--- WORK REQUEST ---
I need the lines below from the one with "The other end" down to the one with "come from src/ap/eap_user_db.c, and" reproduced exactly, both ends included, and nothing else.

______________________________

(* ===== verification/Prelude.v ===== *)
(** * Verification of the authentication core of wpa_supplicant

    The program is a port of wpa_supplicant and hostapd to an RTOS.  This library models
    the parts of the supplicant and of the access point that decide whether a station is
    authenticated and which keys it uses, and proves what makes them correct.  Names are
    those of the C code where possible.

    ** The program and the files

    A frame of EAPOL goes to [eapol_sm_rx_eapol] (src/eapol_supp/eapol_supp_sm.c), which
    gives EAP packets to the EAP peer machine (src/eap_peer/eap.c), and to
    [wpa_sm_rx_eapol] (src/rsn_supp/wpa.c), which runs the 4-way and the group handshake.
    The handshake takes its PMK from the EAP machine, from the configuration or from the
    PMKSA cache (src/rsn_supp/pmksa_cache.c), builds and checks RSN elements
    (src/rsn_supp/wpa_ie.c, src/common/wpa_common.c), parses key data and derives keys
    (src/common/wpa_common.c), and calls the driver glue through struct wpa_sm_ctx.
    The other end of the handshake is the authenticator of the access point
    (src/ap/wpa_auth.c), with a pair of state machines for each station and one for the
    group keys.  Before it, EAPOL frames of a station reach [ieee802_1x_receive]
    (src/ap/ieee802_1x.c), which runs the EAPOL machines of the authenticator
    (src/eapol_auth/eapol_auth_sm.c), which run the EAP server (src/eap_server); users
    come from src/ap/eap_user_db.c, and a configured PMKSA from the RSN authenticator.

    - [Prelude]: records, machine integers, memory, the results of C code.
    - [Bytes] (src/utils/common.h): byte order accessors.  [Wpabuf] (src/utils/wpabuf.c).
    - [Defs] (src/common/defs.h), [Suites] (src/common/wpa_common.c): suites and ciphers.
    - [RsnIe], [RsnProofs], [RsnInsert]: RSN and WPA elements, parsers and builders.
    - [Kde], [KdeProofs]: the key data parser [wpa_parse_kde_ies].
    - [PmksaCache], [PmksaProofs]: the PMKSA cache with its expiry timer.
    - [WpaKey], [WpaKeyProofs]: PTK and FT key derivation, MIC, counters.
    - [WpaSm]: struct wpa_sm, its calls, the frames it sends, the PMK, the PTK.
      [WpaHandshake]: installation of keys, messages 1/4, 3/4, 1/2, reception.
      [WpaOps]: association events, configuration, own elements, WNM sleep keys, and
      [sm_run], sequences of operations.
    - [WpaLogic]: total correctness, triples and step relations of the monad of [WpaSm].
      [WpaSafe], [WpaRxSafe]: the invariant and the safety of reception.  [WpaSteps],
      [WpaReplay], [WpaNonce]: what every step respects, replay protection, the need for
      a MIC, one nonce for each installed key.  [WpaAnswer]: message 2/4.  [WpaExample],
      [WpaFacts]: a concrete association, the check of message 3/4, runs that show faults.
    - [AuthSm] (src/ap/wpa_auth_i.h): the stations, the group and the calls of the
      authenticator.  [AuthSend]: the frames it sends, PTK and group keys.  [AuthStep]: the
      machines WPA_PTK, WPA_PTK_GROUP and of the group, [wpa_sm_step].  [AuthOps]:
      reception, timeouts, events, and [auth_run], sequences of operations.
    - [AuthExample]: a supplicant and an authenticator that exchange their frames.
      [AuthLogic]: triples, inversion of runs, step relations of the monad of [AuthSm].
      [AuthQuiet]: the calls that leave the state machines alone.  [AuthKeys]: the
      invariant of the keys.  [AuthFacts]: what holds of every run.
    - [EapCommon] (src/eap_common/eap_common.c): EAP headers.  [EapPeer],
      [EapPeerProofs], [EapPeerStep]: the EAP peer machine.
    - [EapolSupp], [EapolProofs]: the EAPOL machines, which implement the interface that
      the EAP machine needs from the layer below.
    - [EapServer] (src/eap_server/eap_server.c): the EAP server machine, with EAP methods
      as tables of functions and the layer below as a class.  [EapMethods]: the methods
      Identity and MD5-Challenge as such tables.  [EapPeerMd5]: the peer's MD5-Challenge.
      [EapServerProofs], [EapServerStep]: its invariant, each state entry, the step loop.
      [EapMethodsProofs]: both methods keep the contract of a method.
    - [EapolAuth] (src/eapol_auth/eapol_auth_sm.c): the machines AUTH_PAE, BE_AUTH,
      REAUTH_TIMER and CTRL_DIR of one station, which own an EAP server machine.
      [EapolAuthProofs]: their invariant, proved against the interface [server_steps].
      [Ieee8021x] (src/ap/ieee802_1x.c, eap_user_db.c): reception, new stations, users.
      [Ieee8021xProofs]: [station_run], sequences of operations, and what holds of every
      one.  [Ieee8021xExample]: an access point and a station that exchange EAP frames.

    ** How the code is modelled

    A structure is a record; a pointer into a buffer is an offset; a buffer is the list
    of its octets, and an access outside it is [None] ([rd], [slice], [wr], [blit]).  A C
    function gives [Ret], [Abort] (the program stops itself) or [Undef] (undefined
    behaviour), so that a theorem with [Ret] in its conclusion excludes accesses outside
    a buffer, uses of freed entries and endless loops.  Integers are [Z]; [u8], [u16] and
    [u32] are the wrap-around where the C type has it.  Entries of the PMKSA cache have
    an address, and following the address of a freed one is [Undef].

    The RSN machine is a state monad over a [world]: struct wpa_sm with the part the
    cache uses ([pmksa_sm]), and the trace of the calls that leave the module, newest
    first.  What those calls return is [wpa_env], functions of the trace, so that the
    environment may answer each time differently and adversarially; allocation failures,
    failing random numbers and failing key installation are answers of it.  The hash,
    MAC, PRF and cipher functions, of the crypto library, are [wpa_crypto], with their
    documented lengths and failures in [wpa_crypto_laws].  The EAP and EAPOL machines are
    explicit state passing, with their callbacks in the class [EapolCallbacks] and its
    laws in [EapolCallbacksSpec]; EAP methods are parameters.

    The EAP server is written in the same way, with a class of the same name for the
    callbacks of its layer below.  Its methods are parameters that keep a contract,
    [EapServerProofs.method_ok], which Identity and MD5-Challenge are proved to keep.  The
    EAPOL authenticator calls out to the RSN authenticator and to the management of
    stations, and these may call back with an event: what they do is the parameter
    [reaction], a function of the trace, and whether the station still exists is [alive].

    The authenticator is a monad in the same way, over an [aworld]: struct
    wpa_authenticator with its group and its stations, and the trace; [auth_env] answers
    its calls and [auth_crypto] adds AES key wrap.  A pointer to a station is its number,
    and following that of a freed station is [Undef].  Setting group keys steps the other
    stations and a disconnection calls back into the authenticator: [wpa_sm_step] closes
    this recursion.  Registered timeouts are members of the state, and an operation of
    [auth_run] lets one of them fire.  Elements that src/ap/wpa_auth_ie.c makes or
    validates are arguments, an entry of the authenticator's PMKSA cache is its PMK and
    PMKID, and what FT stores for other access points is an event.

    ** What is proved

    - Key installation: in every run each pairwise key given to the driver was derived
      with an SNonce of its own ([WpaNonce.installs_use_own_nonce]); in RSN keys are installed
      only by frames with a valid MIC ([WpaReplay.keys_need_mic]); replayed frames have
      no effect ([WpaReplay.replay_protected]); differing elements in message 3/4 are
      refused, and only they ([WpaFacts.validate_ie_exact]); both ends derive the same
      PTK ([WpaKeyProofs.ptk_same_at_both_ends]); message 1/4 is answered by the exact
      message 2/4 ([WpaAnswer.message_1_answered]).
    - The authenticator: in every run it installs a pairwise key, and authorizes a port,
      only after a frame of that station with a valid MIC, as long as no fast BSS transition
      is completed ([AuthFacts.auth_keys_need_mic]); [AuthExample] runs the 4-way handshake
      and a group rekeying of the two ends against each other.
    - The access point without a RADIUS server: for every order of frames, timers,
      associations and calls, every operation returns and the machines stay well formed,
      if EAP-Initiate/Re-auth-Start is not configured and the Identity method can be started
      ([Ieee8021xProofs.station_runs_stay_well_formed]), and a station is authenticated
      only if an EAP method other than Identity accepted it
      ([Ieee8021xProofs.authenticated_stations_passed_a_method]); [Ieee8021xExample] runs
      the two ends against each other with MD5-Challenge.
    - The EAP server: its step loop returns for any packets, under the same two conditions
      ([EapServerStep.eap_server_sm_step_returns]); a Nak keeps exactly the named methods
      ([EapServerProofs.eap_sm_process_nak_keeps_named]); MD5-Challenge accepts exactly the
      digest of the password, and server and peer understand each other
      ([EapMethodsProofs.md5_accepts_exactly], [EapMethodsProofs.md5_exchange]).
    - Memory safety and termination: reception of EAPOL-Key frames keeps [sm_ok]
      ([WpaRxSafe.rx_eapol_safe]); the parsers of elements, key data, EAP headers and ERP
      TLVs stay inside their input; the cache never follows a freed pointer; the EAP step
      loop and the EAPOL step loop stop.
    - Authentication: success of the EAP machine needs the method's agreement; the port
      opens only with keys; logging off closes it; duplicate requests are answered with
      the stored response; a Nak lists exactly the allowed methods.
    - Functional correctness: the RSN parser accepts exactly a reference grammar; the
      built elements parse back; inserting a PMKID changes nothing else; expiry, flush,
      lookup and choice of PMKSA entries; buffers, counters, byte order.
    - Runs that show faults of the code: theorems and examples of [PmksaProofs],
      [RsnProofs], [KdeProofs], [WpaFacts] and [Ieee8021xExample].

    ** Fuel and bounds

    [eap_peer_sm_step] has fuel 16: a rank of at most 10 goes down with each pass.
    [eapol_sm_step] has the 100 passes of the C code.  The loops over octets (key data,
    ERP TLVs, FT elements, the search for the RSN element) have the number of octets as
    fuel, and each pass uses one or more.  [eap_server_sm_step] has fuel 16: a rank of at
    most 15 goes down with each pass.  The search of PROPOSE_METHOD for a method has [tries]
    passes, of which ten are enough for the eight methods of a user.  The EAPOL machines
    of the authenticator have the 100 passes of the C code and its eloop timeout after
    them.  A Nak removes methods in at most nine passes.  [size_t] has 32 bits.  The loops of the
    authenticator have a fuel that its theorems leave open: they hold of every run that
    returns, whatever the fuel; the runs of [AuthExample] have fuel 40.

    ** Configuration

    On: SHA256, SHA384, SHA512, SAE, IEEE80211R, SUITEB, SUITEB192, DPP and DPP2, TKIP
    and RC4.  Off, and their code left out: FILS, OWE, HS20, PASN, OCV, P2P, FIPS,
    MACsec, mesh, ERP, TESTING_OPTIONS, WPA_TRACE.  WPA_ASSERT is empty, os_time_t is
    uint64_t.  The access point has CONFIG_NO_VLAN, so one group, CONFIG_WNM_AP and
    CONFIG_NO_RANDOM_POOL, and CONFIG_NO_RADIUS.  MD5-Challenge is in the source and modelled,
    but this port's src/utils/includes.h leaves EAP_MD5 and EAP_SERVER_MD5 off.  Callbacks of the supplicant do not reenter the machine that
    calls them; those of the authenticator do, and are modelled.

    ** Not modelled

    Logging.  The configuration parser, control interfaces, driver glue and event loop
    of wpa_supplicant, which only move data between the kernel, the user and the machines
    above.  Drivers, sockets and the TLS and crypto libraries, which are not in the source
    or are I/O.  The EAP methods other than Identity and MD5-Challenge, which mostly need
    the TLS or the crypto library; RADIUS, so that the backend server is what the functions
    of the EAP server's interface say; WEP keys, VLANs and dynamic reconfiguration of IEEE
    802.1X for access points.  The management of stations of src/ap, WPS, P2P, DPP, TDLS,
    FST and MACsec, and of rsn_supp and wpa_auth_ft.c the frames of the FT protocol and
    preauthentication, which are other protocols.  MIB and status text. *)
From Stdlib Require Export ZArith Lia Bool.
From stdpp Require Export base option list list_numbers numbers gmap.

______________________________

--- SOLUTION FOR THIS TASK ---
    The other end of the handshake is the authenticator of the access point
    (src/ap/wpa_auth.c), with a pair of state machines for each station and one for the
    group keys.  Before it, EAPOL frames of a station reach [ieee802_1x_receive]
    (src/ap/ieee802_1x.c), which runs the EAPOL machines of the authenticator
    (src/eapol_auth/eapol_auth_sm.c), which run the EAP server (src/eap_server); users
    come from src/ap/eap_user_db.c, and a configured PMKSA from the RSN authenticator.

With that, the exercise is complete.